▶ **WHAT IS BEING ASKED**
Below are several records. Retype exactly those lines running from the one with "apply lang_Cat_inv in H4" through the one with "unfold trim. rewrite trimStart_id by done.", end lines included, and no others.

(Stored items)
(** The parcel form is valid exactly when its eight checks pass, and its
    errors have an entry for every field whose check fails, whatever the
    other fields are, and for nothing else. *)
Theorem parcel_form_collects_all
    (pf : jsstring → bool) (formData : gmap string jsstring) :
  collectsAll (FormValidator.validateParcelForm pf formData)
    (parcelChecks pf formData).
Proof.
  apply (collectsAll_intro
           (errors (FormValidator.validateParcelForm pf formData))).
  intros field. unfold parcelChecks.
  destruct (decide ("parcelDescription" = field)) as [<- | ?].
  { rewrite validateParcelForm_parcelDescription. check_field. }
  destruct (decide ("origin" = field)) as [<- | ?].
  { rewrite validateParcelForm_origin. check_field. }
  destruct (decide ("destination" = field)) as [<- | ?].
  { rewrite validateParcelForm_destination. check_field. }
  destruct (decide ("charge" = field)) as [<- | ?].
  { rewrite validateParcelForm_charge. check_field. }
  destruct (decide ("senderName" = field)) as [<- | ?].
  { rewrite validateParcelForm_senderName. check_field. }
  destruct (decide ("senderPhone" = field)) as [<- | ?].
  { rewrite validateParcelForm_senderPhone. check_field. }
  destruct (decide ("receiverName" = field)) as [<- | ?].
  { rewrite validateParcelForm_receiverName. check_field. }
  destruct (decide ("receiverPhone" = field)) as [<- | ?].
  { rewrite validateParcelForm_receiverPhone. check_field. }
  rewrite validateParcelForm_other by done.
  split; [by intros [? ?] | simpl; intuition congruence].
Qed.

(** ** Number plates and seat numbers *)

Lemma PLATE_PATTERN_test (s : jsstring) :
  RegExp.test PLATE_PATTERN s = true ↔ isNumberPlate s.
Proof.
  rewrite test_lang. unfold PLATE_PATTERN, isNumberPlate. split.
  - intros (ls & s2 & -> & Hls & H2)%lang_Cat_inv.
    apply lang_Cat_inv in H2 as (s3 & s4 & -> & Hsp & H4).
    apply lang_Cat_inv in H4 as (ds & s5 & -> & Hds & Hl4).
    apply lang_times_Class in Hls as [Hlen1 Hall1].
    apply lang_times_Class in Hds as [Hlen2 Hall2].
    apply lang_Class_inv in Hsp as (sp & -> & Hsp).
    apply lang_Class_inv in Hl4 as (l4 & -> & Hl4).
    destruct ls as [|l1 [|l2 [|l3 [|? ?]]]]; try done.
    destruct ds as [|d1 [|d2 [|d3 [|? ?]]]]; try done.
    exists l1, l2, l3, sp, d1, d2, d3, l4.
    inversion Hall1 as [|? ? ? Hall1']; subst.
    inversion Hall1' as [|? ? ? Hall1'']; subst.
    inversion Hall1'' as [|? ? ? _]; subst.
    inversion Hall2 as [|? ? ? Hall2']; subst.
    inversion Hall2' as [|? ? ? Hall2'']; subst.
    inversion Hall2'' as [|? ? ? _]; subst.
    done.
  - intros (l1 & l2 & l3 & sp & d1 & d2 & d3 & l4 & -> & H).
    destruct H as (? & ? & ? & ? & ? & ? & ? & ?).
    apply lang_Cat_inv. exists [l1; l2; l3], [sp; d1; d2; d3; l4].
    split; [done |]. split.
    { apply lang_times_Class. split; [done |]. by repeat constructor. }
    apply lang_Cat_inv. exists [sp], [d1; d2; d3; l4].
    split; [done |]. split.
    { apply lang_Class_inv. eauto. }
    apply lang_Cat_inv. exists [d1; d2; d3], [l4].
    split; [done |]. split.
    { apply lang_times_Class. split; [done |]. by repeat constructor. }
    apply lang_Class_inv. eauto.
Qed.

Lemma isUpper_not_isWhiteSpace (c : N) :
  isUpper c = true → isWhiteSpace c = false.
Proof.
  unfold isUpper, isWhiteSpace.
  rewrite andb_true_iff, !N.leb_le. intros [H1 H2].
  repeat (rewrite orb_false_iff; split);
    try (apply N.eqb_neq; lia).
  apply andb_false_iff. left. apply N.leb_gt. lia.
Qed.

(** A number plate has no white space to trim. *)
Lemma isNumberPlate_trim (s : jsstring) : isNumberPlate s → trim s = s.
Proof.
  intros (l1 & l2 & l3 & sp & d1 & d2 & d3 & l4 & -> & H).
  destruct H as (H1 & _ & _ & _ & _ & _ & _ & H4).
  apply isUpper_not_isWhiteSpace in H1, H4.
  unfold trim. rewrite trimStart_id by done.
  by apply (trimEnd_snoc l4 [l1; l2; l3; sp; d1; d2; d3]).
Qed.

(** The entry of a field that is checked against a pattern, for a pattern
    that matches neither the empty string nor a string with white space
    at an end. *)
Lemma patternFieldRule_holds (pattern : RegExp.regex)
    (input : option jsstring) (required format : string) :
  required ≠ format →
  RegExp.test pattern [] = false →
  (∀ s, RegExp.test pattern s = true → trim s = s) →
  patternFieldRule pattern input
    (if FormValidator.blank input then Some required
     else if negb (RegExp.test pattern (trim (FormValidator.the input)))
     then Some format
     else None)
    required format.
Proof.
  intros Hne Hnil Htrim.
  unfold patternFieldRule, FormValidator.blank, FormValidator.the.
  destruct input as [s|]; simpl.
  - assert (RegExp.test pattern s = true
            → RegExp.test pattern (trim s) = true) as Hraw.
    { intros Hs. by rewrite (Htrim _ Hs). }
    case_bool_decide as Hblank.
    + assert (RegExp.test pattern (trim s) = false) as Htest.
      { by rewrite Hblank. }
      split; [| split; [| split; [| split; [| done]]]].
      * intros s' [= <-] Hs. apply Hraw in Hs. congruence.
      * split; [done |]. intros (s' & [= <-] & Hs). congruence.
      * split; [| done]. intros _. right. by exists s.
      * split; [by intros [= ->] |]. by intros (s' & [= <-] & Hs & _).
    + destruct (RegExp.test pattern (trim s)) eqn:Htest; simpl.
      * split; [| split; [| split; [| split; [| done]]]].
        -- done.
        -- split; [| done]. intros _. by exists s.
        -- split; [done |]. by intros [[=] | (s' & [= <-] & Hs)].
        -- split; [done |]. intros (s' & [= <-] & _ & Hs). congruence.
      * split; [| split; [| split; [| split; [| done]]]].
        -- intros s' [= <-] Hs. apply Hraw in Hs. congruence.
        -- split; [done |]. intros (s' & [= <-] & Hs). congruence.
        -- split; [by intros [= ->] |].
           by intros [[=] | (s' & [= <-] & Hs)].
        -- split; [| done]. intros _. by exists s.
  - split; [| split; [| split; [| split; [| done]]]].
    + by intros s [=].
    + split; [done |]. by intros (s & [=] & _).
    + split; [| done]. intros _. by left.
    + split; [by intros [= ->] |]. by intros (s & [=] & _).
Qed.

▶ **PROBLEM SOLUTION**
    apply lang_Cat_inv in H4 as (ds & s5 & -> & Hds & Hl4).
    apply lang_times_Class in Hls as [Hlen1 Hall1].
    apply lang_times_Class in Hds as [Hlen2 Hall2].
    apply lang_Class_inv in Hsp as (sp & -> & Hsp).
    apply lang_Class_inv in Hl4 as (l4 & -> & Hl4).
    destruct ls as [|l1 [|l2 [|l3 [|? ?]]]]; try done.
    destruct ds as [|d1 [|d2 [|d3 [|? ?]]]]; try done.
    exists l1, l2, l3, sp, d1, d2, d3, l4.
    inversion Hall1 as [|? ? ? Hall1']; subst.
    inversion Hall1' as [|? ? ? Hall1'']; subst.
    inversion Hall1'' as [|? ? ? _]; subst.
    inversion Hall2 as [|? ? ? Hall2']; subst.
    inversion Hall2' as [|? ? ? Hall2'']; subst.
    inversion Hall2'' as [|? ? ? _]; subst.
    done.
  - intros (l1 & l2 & l3 & sp & d1 & d2 & d3 & l4 & -> & H).
    destruct H as (? & ? & ? & ? & ? & ? & ? & ?).
    apply lang_Cat_inv. exists [l1; l2; l3], [sp; d1; d2; d3; l4].
    split; [done |]. split.
    { apply lang_times_Class. split; [done |]. by repeat constructor. }
    apply lang_Cat_inv. exists [sp], [d1; d2; d3; l4].
    split; [done |]. split.
    { apply lang_Class_inv. eauto. }
    apply lang_Cat_inv. exists [d1; d2; d3], [l4].
    split; [done |]. split.
    { apply lang_times_Class. split; [done |]. by repeat constructor. }
    apply lang_Class_inv. eauto.
Qed.

Lemma isUpper_not_isWhiteSpace (c : N) :
  isUpper c = true → isWhiteSpace c = false.
Proof.
  unfold isUpper, isWhiteSpace.
  rewrite andb_true_iff, !N.leb_le. intros [H1 H2].
  repeat (rewrite orb_false_iff; split);
    try (apply N.eqb_neq; lia).
  apply andb_false_iff. left. apply N.leb_gt. lia.
Qed.

(** A number plate has no white space to trim. *)
Lemma isNumberPlate_trim (s : jsstring) : isNumberPlate s → trim s = s.
Proof.
  intros (l1 & l2 & l3 & sp & d1 & d2 & d3 & l4 & -> & H).
  destruct H as (H1 & _ & _ & _ & _ & _ & _ & H4).
  apply isUpper_not_isWhiteSpace in H1, H4.
  unfold trim. rewrite trimStart_id by done.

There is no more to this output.